The Nanosatellite Launch System (NLS) is a series of satellite launch missions launched 2003–2010, coordinated by the Space Flight Laboratory (SFL) of the University of Toronto Institute for Aerospace Studies (UTIAS).

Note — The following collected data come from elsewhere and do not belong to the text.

(** C2: the identifier of the spec's first example, built by the
    constructor from the owner 0.0.1001, the validStart
    1614385200.123456789, scheduled false and no nonce, has no text
    form: [toString] reads [this.accountId], which the constructor did
    not assign, and throws.  Its canonical text is not parsed either:
    [fromString] splits it and then fails on the name [TransactionId].
    Neither depends on the example: [toString] throws on every
    identifier the constructor builds, and [fromString] returns on no
    text. *)
Theorem toString_throws_fromString_not_defined :
  TransactionId.new Sample.owner Sample.validStart (Val false) Null =
    Ok (Sample.identifier (Val false) None)
  /\ toString (Sample.identifier (Val false) None) =
    Throw (Error "neither `accountId` nor `validStart` are set")
  /\ fromString "0.0.1001@1614385200.123456789" =
    Throw TransactionId.notDefined
  /\ (forall a b c n (id : identifier),
        TransactionId.new a b c n = Ok id ->
        toString id =
        Throw (Error "neither `accountId` nor `validStart` are set"))
  /\ (forall wholeId, returns (fromString wholeId) = false).
Proof.
  split; [reflexivity|]. split; [reflexivity|].
  split; [vm_compute; reflexivity|].
  split.
  - intros a b c n id _. reflexivity.
  - intros wholeId. unfold TransactionId.fromString.
    destruct (JsString.split wholeId "@") as [|account [|rest l]];
      try reflexivity.
    destruct (JsString.split rest ".") as [|seconds [|rest' l']];
      try reflexivity.
    match goal with
    | |- returns (bind ?parts _) = _ => destruct parts; reflexivity
    end.
Qed.





(** C7: two identifiers the constructor builds from one owner and one
    validStart, differing in scheduled and in nonce.  [compare] does
    not return 0 on them: it reads [this.accountId], which the
    constructor did not assign, and throws a TypeError when it calls
    [compare] on it.  It does so on any two identifiers. *)
Theorem compare_throws :
  TransactionId.new Sample.owner Sample.validStart (Val true)
    (Val (Sample.number 117)) =
    Ok (Sample.identifier (Val true) (Some 117))
  /\ TransactionId.new Sample.owner Sample.validStart (Val false) Null =
    Ok (Sample.identifier (Val false) None)
  /\ compare (Sample.identifier (Val true) (Some 117))
             (Sample.identifier (Val false) None) =
    Throw TransactionId.undefinedRest
  /\ (forall this other : identifier,
        compare this other = Throw TransactionId.undefinedRest).
Proof.
  split; [reflexivity|]. split; [reflexivity|].
  split; [reflexivity|]. intros this other. reflexivity.
Qed.

End TransactionIdExamples.

(** ** The exchange-rate mappers: claims *)

Section ExchangeRateClaims.

Import ExchangeRate.

(** C10: whenever [exchangeRateSetToSdk] returns, the [currentRate]
    and the [nextRate] of the record it returns are equal, both being
    the projection of the set's current rate; the set's next rate does
    not reach the result: replacing it changes nothing.  The mapper
    returns when the set has a current rate with an expiration time,
    and throws otherwise. *)
Theorem exchangeRateSetToSdk_next_is_current (set : ProtoExchangeRateSet) :
  (forall r, exchangeRateSetToSdk set = Ok r ->
     currentRate r = nextRate r
     /\ exchangeRateToSdk (getCurrentrate set) = Ok (currentRate r))
  /\ (forall next,
        exchangeRateSetToSdk (mkProtoSet (getCurrentrate set) next) =
        exchangeRateSetToSdk set)
  /\ (returns (exchangeRateSetToSdk set) =
      match getCurrentrate set with
      | Some rate =>
          match getExpirationtime rate with
          | Some _ => true
          | None => false
          end
      | None => false
      end).
Proof.
  destruct set as [current next]. unfold exchangeRateSetToSdk.
  cbn [getCurrentrate].
  split; [|split].
  - intros r. destruct (exchangeRateToSdk current) as [rate|e]; cbn [bind].
    + intros E. injection E as <-. split; reflexivity.
    + discriminate.
  - reflexivity.
  - destruct current as [rate|]; [|reflexivity].
    unfold exchangeRateToSdk. cbn.
    destruct (getExpirationtime rate); reflexivity.
Qed.

End ExchangeRateClaims.

(** ** The amount type: further properties *)

Section HbarExtras.

Import BigNumber.
Local Open Scope Z_scope.

(** What the constructor returns: the amount times 10^8, not above
    [maxTinybar]. *)
Lemma new_Ok (amount : Hbar.Value) (h : Hbar.t) :
  Hbar.new amount = Ok h ->
  h = Hbar.mk (multipliedBy (Hbar.toBigNumber amount) (ofZ (10 ^ 8)))
              HbarUnit.Hbar
  /\ isGreaterThan (Hbar._tinybar h) Hbar.maxTinybar = false.
Proof.
  rewrite new_unfold. cbv zeta. cbn [Hbar._tinybar].
  change (HbarUnit.factor HbarUnit.Hbar) with (10 ^ 8).
  destruct (isGreaterThan _ Hbar.maxTinybar) eqn:E; [discriminate|].
  intros H. injection H as <-. split; [reflexivity | exact E].
Qed.

(** X1: every amount the class hands out (by the constructor, [from],
    [fromTinybar], [multipliedBy], [plus], [minus] or [negated]) has a
    tinybar value that is not greater than [maxTinybar], and the unit
    hbar. *)
Theorem produced_within_max (h : Hbar.t) :
  Hbar.Produced h ->
  isGreaterThan (Hbar._tinybar h) Hbar.maxTinybar = false
  /\ Hbar._unit h = HbarUnit.Hbar.
Proof.
  intros P. destruct P as [amount h H|amount unit h H|amount h H
                          |this amount h H|this o h H|this o h H|this h H];
    try (destruct (new_Ok _ _ H) as [-> Hgt];
         split; [exact Hgt | reflexivity]).
  unfold Hbar.fromTinybar in H. destruct (Hbar.imprecise amount).
  - destruct (Hbar.new amount); cbn in H; discriminate H.
  - destruct (new_Ok _ _ H) as [-> Hgt]. split; [exact Hgt | reflexivity].
Qed.

(** X1 at [new Hbar(3)]. *)
Lemma produced_within_max_witness :
  Hbar.Produced (Hbar.mk (ofZ 300000000) HbarUnit.Hbar)
  /\ isGreaterThan (ofZ 300000000) Hbar.maxTinybar = false.
Proof.
  assert (P : Hbar.Produced (Hbar.mk (ofZ 300000000) HbarUnit.Hbar)).
  { apply (Hbar.by_new (Hbar.Number (ofZ 3))). reflexivity. }
  split; [exact P|].
  apply (produced_within_max (Hbar.mk (ofZ 300000000) HbarUnit.Hbar) P).
Defined.

Lemma Qle_bool_compare (p q : Q) :
  Qle_bool p q = match (p ?= q)%Q with Gt => false | _ => true end.
Proof.
  unfold Qle_bool, Qcompare. rewrite Z.leb_compare. reflexivity.
Qed.

(** X2: what [_check] lets a finite value through.  With negatives
    allowed it passes exactly when it is at most 2^63 - 1; without, a
    value other than zero passes exactly when it is positive and at
    most 2^63 - 1.  A negative value is never too small.  NaN always
    passes, +Infinity never does, -Infinity passes when negatives are
    allowed.  (Without negatives allowed, what happens to a zero
    depends on its sign, which is not represented here.) *)
Theorem _check_outcome (allowNegative : bool) (u : HbarUnit.t) (q : Q) :
  ~ (q == 0)%Q ->
  returns (Hbar._check allowNegative (Hbar.mk (Fin q) u)) =
    (allowNegative || Qle_bool 0 q)
    && Qle_bool q (inject_Z (2 ^ 63 - 1))
  /\ (forall z, returns (Hbar._check true (Hbar.mk (Fin z) u)) =
                Qle_bool z (inject_Z (2 ^ 63 - 1)))
  /\ Hbar._check allowNegative (Hbar.mk NaN u) = Ok tt
  /\ returns (Hbar._check allowNegative (Hbar.mk (Infinity false) u)) = false
  /\ returns (Hbar._check allowNegative (Hbar.mk (Infinity true) u)) =
     allowNegative.
Proof.
  intros _.
  assert (H : forall (a : bool) (p : Q),
             returns (Hbar._check a (Hbar.mk (Fin p) u)) =
             (a || Qle_bool 0 p) && Qle_bool p (inject_Z (2 ^ 63 - 1))).
  { intros a p. unfold Hbar._check. cbn [Hbar._tinybar].
    rewrite maxTinybar_val. unfold isNegative, isLessThan, isGreaterThan,
      comparedTo, ofZ, qneg.
    rewrite (Qle_bool_compare p).
    assert (Hneg : (Qnum p <? 0) = negb (Qle_bool 0 p)).
    { unfold Qle_bool. cbn. rewrite Z.mul_1_r, Z.ltb_antisym. reflexivity. }
    rewrite Hneg.
    destruct (Qle_bool 0 p) eqn:E0; cbn [negb andb orb].
    - rewrite orb_true_r. cbn [andb].
      destruct (p ?= inject_Z (2 ^ 63 - 1))%Q; reflexivity.
    - (* negative: below the maximum *)
      assert (Hlt : (p ?= inject_Z (2 ^ 63 - 1))%Q = Lt).
      { apply (proj1 (Qlt_alt _ _)). unfold Qle_bool in E0. cbn in E0.
        rewrite Z.mul_1_r in E0. apply Z.leb_gt in E0.
        unfold Qlt. cbn. lia. }
      rewrite Hlt. destruct a; reflexivity. }
  split; [apply H|].
  split; [intros z; apply (H true z)|].
  split; [|split]; destruct allowNegative; reflexivity.
Qed.

(** X2 at -5 tinybar, negatives not allowed. *)
Lemma _check_outcome_witness :
  ~ (- (5 # 1) == 0)%Q
  /\ returns (Hbar._check false
                (Hbar.mk (Fin (- (5 # 1))) HbarUnit.Hbar)) = false.
Proof.
  assert (H : ~ (- (5 # 1) == 0)%Q) by (intros E; discriminate E).
  split; [exact H|].
  destruct (_check_outcome false HbarUnit.Hbar (- (5 # 1)) H) as [E _].
  exact E.
Defined.

(** X3: [value()] gives back the amount the constructor was given, and
    [asTinybar()] that amount times 10^8, whenever the amount is a whole
    number of tinybars not above the maximum. *)
Theorem value_new (amount : Hbar.Value) (q : Q) (z : Z) :
  Hbar.toBigNumber amount = Fin q ->
  (q * inject_Z (10 ^ 8) == inject_Z z)%Q ->
  z <= 2 ^ 63 - 1 ->
  exists h,
    Hbar.new amount = Ok h
    /\ Hbar.value h = Fin (Qred q)
    /\ Hbar.asTinybar h = ofZ z.
Proof.
  intros Hq Hz Hmax. exists (Hbar.mk (ofZ z) HbarUnit.Hbar).
  split; [|split].
  - rewrite (new_integer _ _ _ Hq Hz).
    destruct (Z.ltb_spec (2 ^ 63 - 1) z); [lia | reflexivity].
  - unfold Hbar.value. rewrite (as_integer (Hbar.mk (ofZ z) HbarUnit.Hbar) z HbarUnit.Hbar eq_refl).
    f_equal. apply Qred_complete. rewrite <- Hz.
    change (HbarUnit.factor HbarUnit.Hbar) with (10 ^ 8).
    field. discriminate.
  - reflexivity.
Qed.

(** X3 at the string "1.25". *)
Lemma value_new_witness :
  Hbar.toBigNumber (Hbar.Str (Fin (5 # 4))) = Fin (5 # 4)
  /\ exists h,
    Hbar.new (Hbar.Str (Fin (5 # 4))) = Ok h
    /\ Hbar.value h = Fin (Qred (5 # 4))
    /\ Hbar.asTinybar h = ofZ 125000000.
Proof.
  split; [reflexivity|].
  apply (value_new (Hbar.Str (Fin (5 # 4))) (5 # 4) 125000000);
    [reflexivity | reflexivity | lia].
Defined.

(** X4: [as(unit)] is exact on whole tinybars: for every unit, the
    decimal it returns times the unit's tinybar count is the tinybar
    value again. *)
Theorem as_exact (z : Z) (u0 unit : HbarUnit.t) :
  multipliedBy (Hbar.as_ (Hbar.mk (ofZ z) u0) unit)
               (HbarUnit._toTinybarCount unit) = ofZ z.
Proof.
  rewrite (as_integer (Hbar.mk (ofZ z) u0) z unit eq_refl),
    _toTinybarCount_factor.
  unfold ofZ at 1. rewrite multipliedBy_Fin. unfold ofZ. f_equal.
  apply Qred_integer. rewrite Qred_correct. field.
  apply inject_Z_nonzero, factor_pos.
Qed.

NLS has provided low-cost launch services for a number of nanosatellites.

Missions

NLS 1 
 Launch date: 30 June 2003
 Launch vehicle: Rockot
 Launch site: Plesetsk Cosmodrome
 Participants:  CanX-1,  AAUSAT-1,  DTUsat

NLS 4 
 Launch date: 28 April 2008
 Launch vehicle: Polar Satellite Launch Vehicle (PSLV-C9)
 Launch site: Satish Dhawan Space Centre, Second Launch Pad
 Participants:  CanX-2,  AAUSAT-II,  COMPASS-1,  Delfi-C3,   CUTE-1.7+APD II and  SEEDS II

NLS 5 
 Launch date: 28 April 2008
 Launch vehicle: Polar Satellite Launch Vehicle (PSLV-C9)
 Launch site: Satish Dhawan Space Centre, Second Launch Pad
 Participants:  CanX-6/NTS

NLS 6 
 Launch date : July 12, 2010
 Launch vehicle: Polar Satellite Launch Vehicle (PSLV-C15) 
 Launch site: Satish Dhawan Space Centre, First Launch Pad
 Participants:  AISSat-1,  TIsat-1

NLS 8 
 Launch date : 25 February 2013
 Launch vehicle: Polar Satellite Launch Vehicle (PSLV-C15)
 Launch site: Satish Dhawan Space Centre, First Launch Pad
 Participants:  Sapphire,  NEOSSat,  TUGSAT-1,  UniBRITE-1,  STRaND-1,  AAUSAT3

Notes

References

 F. M. Pranajaya, R. E. Zee, P. L. Thomsen, M. Blanke, R. Wisniewski, L. Franklin, and J. Puig-Suari, "An Affordable, Low-Risk Approach to Launching Research Spacecraft as Tertiary Payloads," Proc. 17th Annual AIAA/USC Conference on Small Satellites, Logan, Utah, Aug. 2003.